Okay, so let’s take a linear transformation T:V\rightarrow V and pick a basis \left\{\lvert i\rangle\right\}_{i=1}^n to get the matrix

\displaystyle t_i^j=\langle j\rvert T\lvert i\rangle

and the formula for the determinant reads

\displaystyle\det(T)=\sum\limits_{\pi\in S_n}\mathrm{sgn}(\pi)\prod\limits_{k=1}^nt_k^{\pi(k)}=\sum\limits_{\pi\in S_n}\mathrm{sgn}(\pi)\prod\limits_{k=1}^n\langle\pi(k)\rvert T\lvert k\rangle

and the determinant of the adjoint is

\displaystyle\det(T^*)=\sum\limits_{\pi\in S_n}\mathrm{sgn}(\pi)\prod\limits_{k=1}^n\langle\pi(k)\rvert T^*\lvert k\rangle=\sum\limits_{\pi\in S_n}\mathrm{sgn}(\pi)\prod\limits_{k=1}^n\langle k\rvert T\lvert\pi(k)\rangle

where we’ve now taken the transpose.

Now for the term corresponding to the permutation \pi we can rearrange the multiplication. Instead of multiplying from {1} to n, we multiply from \pi^{-1}(1) to \pi^{-1}(n). All we’re doing is rearranging factors, and our field multiplication is commutative, so this doesn’t change the result at all:

\displaystyle\det(T^*)=\sum\limits_{\pi\in S_n}\mathrm{sgn}(\pi)\prod\limits_{k=1}^n\langle\pi^{-1}(k)\rvert T\lvert\pi(\pi^{-1}(k))\rangle=\sum\limits_{\pi\in S_n}\mathrm{sgn}(\pi)\prod\limits_{k=1}^n\langle\pi^{-1}(k)\rvert T\lvert k\rangle

But as \pi ranges over the symmetric group S_n, so does its inverse \pi^{-1}. So we relabel to find

\displaystyle\det(T^*)=\sum\limits_{\pi\in S_n}\mathrm{sgn}(\pi)\prod\limits_{k=1}^n\langle\pi(k)\rvert T\lvert k\rangle

and we’re back to our formula for the determinant of T itself! That is, when we take the transpose of a matrix we don’t change its determinant at all. And since the transpose of a real matrix corresponds to the adjoint of the transformation on a real inner product space, taking the adjoint doesn’t change the determinant of the transformation.
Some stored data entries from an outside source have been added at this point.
(* ===== verification/LimbFacts.v ===== *)
(** * What the functions on magnitudes compute

    A magnitude stands for a natural number ([mag_val]), and trimmed magnitudes
    are canonical.  Addition, subtraction, multiplication, comparison and the
    division by one limb compute the operations of [Z] on the values, never
    overflow their 64-bit words and never index out of range. *)

From S2P Require Import Prelude BigInt.
From Stdlib Require Import ZArith Lia.
From stdpp Require Import options.

Local Open Scope Z_scope.

(** ** Values and well-formedness *)

Fixpoint mag_val (l : list Z) : Z :=
  match l with
  | [] => 0
  | x :: l => x + BASE * mag_val l
  end.

(** [BASE] to the power [n]. *)
Definition weight (n : nat) : Z := BASE ^ Z.of_nat n.

Definition is_limb (x : Z) : Prop := 0 <= x < BASE.
Abbreviation limbs_ok := (Forall is_limb).

(** No most-significant zero limb. *)
Definition trimmed (l : list Z) : Prop := last l ≠ Some 0.

Definition mag_ok (l : list Z) : Prop := limbs_ok l ∧ trimmed l.

Lemma weight_0 : weight 0 = 1.
Proof. done. Qed.
Lemma weight_S n : weight (S n) = BASE * weight n.
Proof. unfold weight. rewrite Nat2Z.inj_succ, Z.pow_succ_r; lia. Qed.
Lemma weight_add n m : weight (n + m) = weight n * weight m.
Proof. unfold weight. rewrite Nat2Z.inj_add, Z.pow_add_r; lia. Qed.
Lemma weight_pos n : 0 < weight n.
Proof. unfold weight. lia. Qed.
Lemma weight_mono n m : (n ≤ m)%nat → weight n <= weight m.
Proof. intros. unfold weight. apply Z.pow_le_mono_r; lia. Qed.

Create Rewrite HintDb mag.
#[export] Hint Rewrite weight_0 weight_S weight_add : mag.

Lemma mag_val_app a b : mag_val (a ++ b) = mag_val a + weight (length a) * mag_val b.
Proof.
  induction a as [|x a IH]; cbn [app mag_val length]; autorewrite with mag; [lia|].
  rewrite IH. ring.
Qed.

Lemma mag_val_snoc a x : mag_val (a ++ [x]) = mag_val a + weight (length a) * x.
Proof. rewrite mag_val_app. cbn [mag_val]. f_equal. ring. Qed.

Lemma mag_val_zeros n : mag_val (replicate n 0) = 0.
Proof. induction n as [|n IH]; cbn [replicate mag_val]; lia. Qed.

Lemma limbs_ok_snoc l x : limbs_ok (l ++ [x]) ↔ limbs_ok l ∧ is_limb x.
Proof. rewrite Forall_app. by rewrite Forall_singleton. Qed.

Lemma limbs_ok_zeros n : limbs_ok (replicate n 0).
Proof. apply Forall_replicate. done. Qed.

Lemma mag_val_bound l : limbs_ok l → 0 <= mag_val l < weight (length l).
Proof.
  induction 1 as [|x l Hx Hl IH]; cbn [mag_val length]; autorewrite with mag; [lia|].
  unfold is_limb in Hx. lia.
Qed.

Lemma limbs_ok_nonneg l : limbs_ok l → 0 <= mag_val l.
Proof. intros H%mag_val_bound. lia. Qed.

(** ** Trimming *)

Lemma pop_zeros_spec l : ∃ k, l = replicate k 0 ++ pop_zeros l ∧ head (pop_zeros l) ≠ Some 0.
Proof.
  induction l as [|x l (k & E & H)]; [by exists 0%nat|].
  destruct x as [|p|p]; [|by exists 0%nat..].
  exists (S k). cbn [pop_zeros replicate app]. by rewrite <- E.
Qed.

Lemma trim_spec l : ∃ k, l = trim l ++ replicate k 0 ∧ trimmed (trim l).
Proof.
  destruct (pop_zeros_spec (reverse l)) as (k & E & H). exists k. unfold trim, trimmed. split.
  - apply (f_equal reverse) in E. by rewrite reverse_involutive, reverse_app, reverse_replicate in E.
  - rewrite last_reverse. done.
Qed.

Lemma trim_val l : mag_val (trim l) = mag_val l.
Proof.
  destruct (trim_spec l) as (k & E & _). rewrite E at 2.
  rewrite mag_val_app, mag_val_zeros. lia.
Qed.

Lemma trim_ok l : limbs_ok l → mag_ok (trim l).
Proof.
  destruct (trim_spec l) as (k & E & H). intros Hl. split; [|done].
  rewrite E in Hl. by apply Forall_app in Hl as [? _].
Qed.

Lemma trim_length l : (length (trim l) ≤ length l)%nat.
Proof. destruct (trim_spec l) as (k & E & _). rewrite E at 2. rewrite length_app. lia. Qed.

Lemma mag_ok_nil : mag_ok [].
Proof. by split; [constructor|]. Qed.

(** The value of a trimmed magnitude determines its length. *)
Lemma trimmed_low l : limbs_ok l → trimmed l → l ≠ [] → weight (pred (length l)) <= mag_val l.
Proof.
  intros Hl Ht Hne. destruct l as [|x l _] using rev_ind; [done|].
  apply limbs_ok_snoc in Hl as [Hl Hx].
  unfold trimmed in Ht. rewrite last_snoc in Ht.
  rewrite mag_val_snoc, length_app, Nat.add_1_r. cbn [pred].
  pose proof (limbs_ok_nonneg _ Hl). pose proof (weight_pos (length l)).
  unfold is_limb in Hx. assert (x ≠ 0) by congruence. nia.
Qed.
Lemma bin_err (f : Q → Q → result TaskError Q) a b err : eval_q a = Err err →
  (let? p := eval_q a in let? q := eval_q b in f p q) = Err err.
Proof. by intros ->. Qed.
Lemma bin_err_r (f : Q → Q → result TaskError Q) a b p err : eval_q a = Ok p → eval_q b = Err err →
  (let? p := eval_q a in let? q := eval_q b in f p q) = Err err.
Proof. by intros -> ->. Qed.

Lemma text_complete :
  (∀ d s e, unary_text d s e → unary_complete d s e) ∧
  (∀ d s e, term_text d s e → term_complete d s e) ∧
  (∀ d s e, expr_text d s e → expr_complete d s e).
Proof.
  apply (text_mut (λ d s e _, unary_complete d s e) (λ d s e _, term_complete d s e)
                  (λ d s e _, expr_complete d s e)).
  - intros. by apply num_complete.
  - intros. by apply (sign_complete d w s e "-"%char (or_introl eq_refl)).
  - intros. by apply (sign_complete d w s e "+"%char (or_intror eq_refl)).
  - intros. by apply paren_complete.
  - intros d s e _ IH fuel pos rest Hd Hs Hf. exists 0. split; [lia|]. unfold term. rewrite (IH fuel pos rest) by done.
    destruct (eval_q e); cbn [rmap fbind and_then fst snd]; [|done]. by rewrite Nat.sub_0_r.
  - intros d s a w t b _ IHs Hw _ IHt. apply (term_op d s a w "*"%char t b); try done; [by left| |intros; by eapply bin_err|intros; by eapply bin_err_r].
    intros p q Ea Eb. cbn [eval_q]. rewrite Ea, Eb. cbn [rbind].
    by apply BigRational_mul_ok; [apply (eval_q_ok a)|apply (eval_q_ok b)].
  - intros d s a w t b _ IHs Hw _ IHt. apply (term_op d s a w "/"%char t b); try done; [by right| |intros; by eapply bin_err|intros; by eapply bin_err_r].
    intros p q Ea Eb. cbn [eval_q]. rewrite Ea, Eb. cbn [rbind]. rewrite bool_decide_eq_false_2 by done.
    rewrite BigRational_div_ok; [|by apply (eval_q_ok a)|by apply (eval_q_ok b)]. by destruct (Qeq_bool q 0).
  - intros d s e _ IH fuel pos rest Hd Hs Hn Hf. exists 0. split; [lia|]. unfold expr.
    destruct (IH fuel pos rest Hd Hs Hf) as (k & _ & ->).
    destruct (eval_q e); cbn [fbind and_then]; [|done]. rewrite Nat.sub_0_r.
    rewrite term_loop_stop by (by rewrite (drop_past bytes _ s rest)). cbn [fbind fst snd]. apply expr_loop_skip.
  - intros d s a w t b _ IHs Hw _ IHt. apply (expr_op d s a w "+"%char t b); try done; [by left| |intros; by eapply bin_err|intros; by eapply bin_err_r].
    intros p q Ea Eb. cbn [eval_q]. rewrite Ea, Eb. cbn [rbind]. rewrite bool_decide_eq_false_2 by done.
    by apply BigRational_add_ok; [apply (eval_q_ok a)|apply (eval_q_ok b)].
  - intros d s a w t b _ IHs Hw _ IHt. apply (expr_op d s a w "-"%char t b); try done; [by right| |intros; by eapply bin_err|intros; by eapply bin_err_r].
    intros p q Ea Eb. cbn [eval_q]. rewrite Ea, Eb. cbn [rbind].
    by apply BigRational_sub_ok; [apply (eval_q_ok a)|apply (eval_q_ok b)].
Qed.
End Complete.

(** ** Soundness *)

Section Sound.
Context (bytes : list ascii).
Abbreviation L := (length bytes).
Abbreviation evaluated := (option (result TaskError (BigRational * nat))).

(** Between [pos] and [p] stands a text of [D], with the value [v], and white
    space. *)
Definition read_to (D : list ascii → arith → Prop) (pos : nat) (v : BigRational) (p : nat) : Prop :=
  ∃ s w e q, drop pos bytes = s ++ w ++ drop p bytes ∧ p = pos + length s + length w ∧ blank w ∧
    D s e ∧ eval_q e = Ok q ∧ v = brepr q.

(** The evaluation returns, and what it returns was read. *)
Definition sound (D : list ascii → arith → Prop) (pos : nat) (m : evaluated) : Prop :=
  ∃ r, m = Some r ∧ ∀ v p, r = Ok (v, p) → read_to D pos v p.

Lemma sound_err D pos e : sound D pos (Some (Err e)).
Proof. by exists (Err e). Qed.
Lemma sound_ok D pos v p : read_to D pos v p → sound D pos (Some (Ok (v, p))).
Proof. intros H. exists (Ok (v, p)). split; [done|]. by intros ? ? [= <- <-]. Qed.

Lemma read_to_blank D pos v p w : read_to D pos v p → blank w → drop p bytes = w ++ drop (p + length w) bytes →
  read_to D pos v (p + length w).
Proof.
  intros (s & w0 & e & q & Hd & Hp & Hw0 & HD & He & Hv) Hw Hdw. exists s, (w0 ++ w), e, q.
  rewrite <- app_assoc, <- Hdw, length_app. split_and!; try done; [lia|]. by apply blank_app.
Qed.

(** An operator and an operand behind what was read. *)
Lemma read_to_op D D2 D3 pos v p w op v2 p2 e3 :
  read_to D pos v p → blank w → drop p bytes = w ++ op :: drop (S (p + length w)) bytes →
  read_to D2 (S (p + length w)) v2 p2 →
  (∀ s w a t b, D s a → blank w → D2 t b → D3 (s ++ w ++ op :: t) (e3 a b)) →
  ∀ q3, (∀ a b q q2, eval_q a = Ok q → eval_q b = Ok q2 → v = brepr q → v2 = brepr q2 → eval_q (e3 a b) = Ok q3) →
  read_to D3 pos (brepr q3) p2.
Proof.
  intros (s & w0 & a & q & Hd & Hp & Hw0 & HD & He & Hv) Hw Hdw
    (t & w2 & b & q2 & Hd2 & Hp2 & Hw2 & HD2 & He2 & Hv2) HD3 q3 Hval.
  exists (s ++ (w0 ++ w) ++ op :: t), w2, (e3 a b), q3. split_and!; [| |done| | |done].
  - rewrite Hd, Hdw, Hd2. by rewrite <- !app_assoc.
  - rewrite !length_app. cbn [length]. lia.
  - apply HD3; [done|by apply blank_app|done].
  - by eapply Hval.
Qed.

Lemma peek_split pos : ∃ w, blank w ∧ drop pos bytes = w ++ drop (pos + length w) bytes ∧
  peek bytes pos = (pos + length w, next (drop pos bytes)) ∧
  match next (drop pos bytes) with
  | Some c => drop pos bytes = w ++ c :: drop (S (pos + length w)) bytes ∧ pos + length w < L ∧
              ascii_whitespace c = false
  | None => True
  end.
Proof.
  destruct (peek_next bytes pos) as (w & Hw & E & Hs & Ep). exists w. pose proof (drop_past bytes pos w _ E) as E'.
  split; [done|]. split; [by rewrite E'|]. split; [done|]. unfold next in *.
  destruct (trim_start (drop pos bytes)) as [|c l] eqn:El; cbn [head]; [done|].
  pose proof (drop_past_cons bytes pos w c l E) as Ec. split_and!; [by rewrite Ec| |done].
  pose proof (drop_short bytes pos w (c :: l) E ltac:(by intros [_ ?]%app_nil)). simpl in *. lia.
Qed.

Lemma read_to_le D pos v p : read_to D pos v p → pos ≤ p.
Proof. intros (s & w & e & q & _ & -> & _). lia. Qed.

Lemma read_to_value D pos v p : read_to D pos v p → ∃ q, q_ok q ∧ v = brepr q.
Proof. intros (s & w & e & q & _ & _ & _ & _ & He & ->). exists q. split; [by eapply eval_q_ok|done]. Qed.

Lemma brepr_inj p q : q_ok p → q_ok q → brepr p = brepr q → p = q.
Proof.
  intros Hp Hq E. destruct (q_ok_bounds p Hp) as (_ & _ & Fp1 & Fp2). destruct (q_ok_bounds q Hq) as (_ & _ & Fq1 & Fq2).
  pose proof (f_equal (λ x, big_val (br_num x)) E) as E1. pose proof (f_equal (λ x, big_val (br_den x)) E) as E2.
  clear E. unfold brepr in E1, E2. cbn [br_num br_den] in E1, E2.
  rewrite (proj2 (repr_wf _ Fp1)), (proj2 (repr_wf _ Fq1)) in E1.
  rewrite (proj2 (repr_wf _ Fp2)), (proj2 (repr_wf _ Fq2)) in E2.
  destruct p as [pn pd], q as [qn qd]. cbn [Qnum Qden] in *. congruence.
Qed.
What about over complex inner product spaces, where adjoints correspond to conjugate transposes? Well, all we have to do is take the complex conjugate of each term in our calculation when we take the transpose of our matrix. Then carrying all these through to the end as we juggle indices around we’re left with

\displaystyle\det(T^*)=\sum\limits_{\pi\in S_n}\mathrm{sgn}(\pi)\prod\limits_{k=1}^n\overline{\langle\pi(k)\rvert T\lvert k\rangle}=\overline{\sum\limits_{\pi\in S_n}\mathrm{sgn}(\pi)\prod\limits_{k=1}^n\langle\pi(k)\rvert T\lvert k\rangle}=\overline{\det(T)}

The determinant of the adjoint is, in this case, the complex conjugate of the determinant.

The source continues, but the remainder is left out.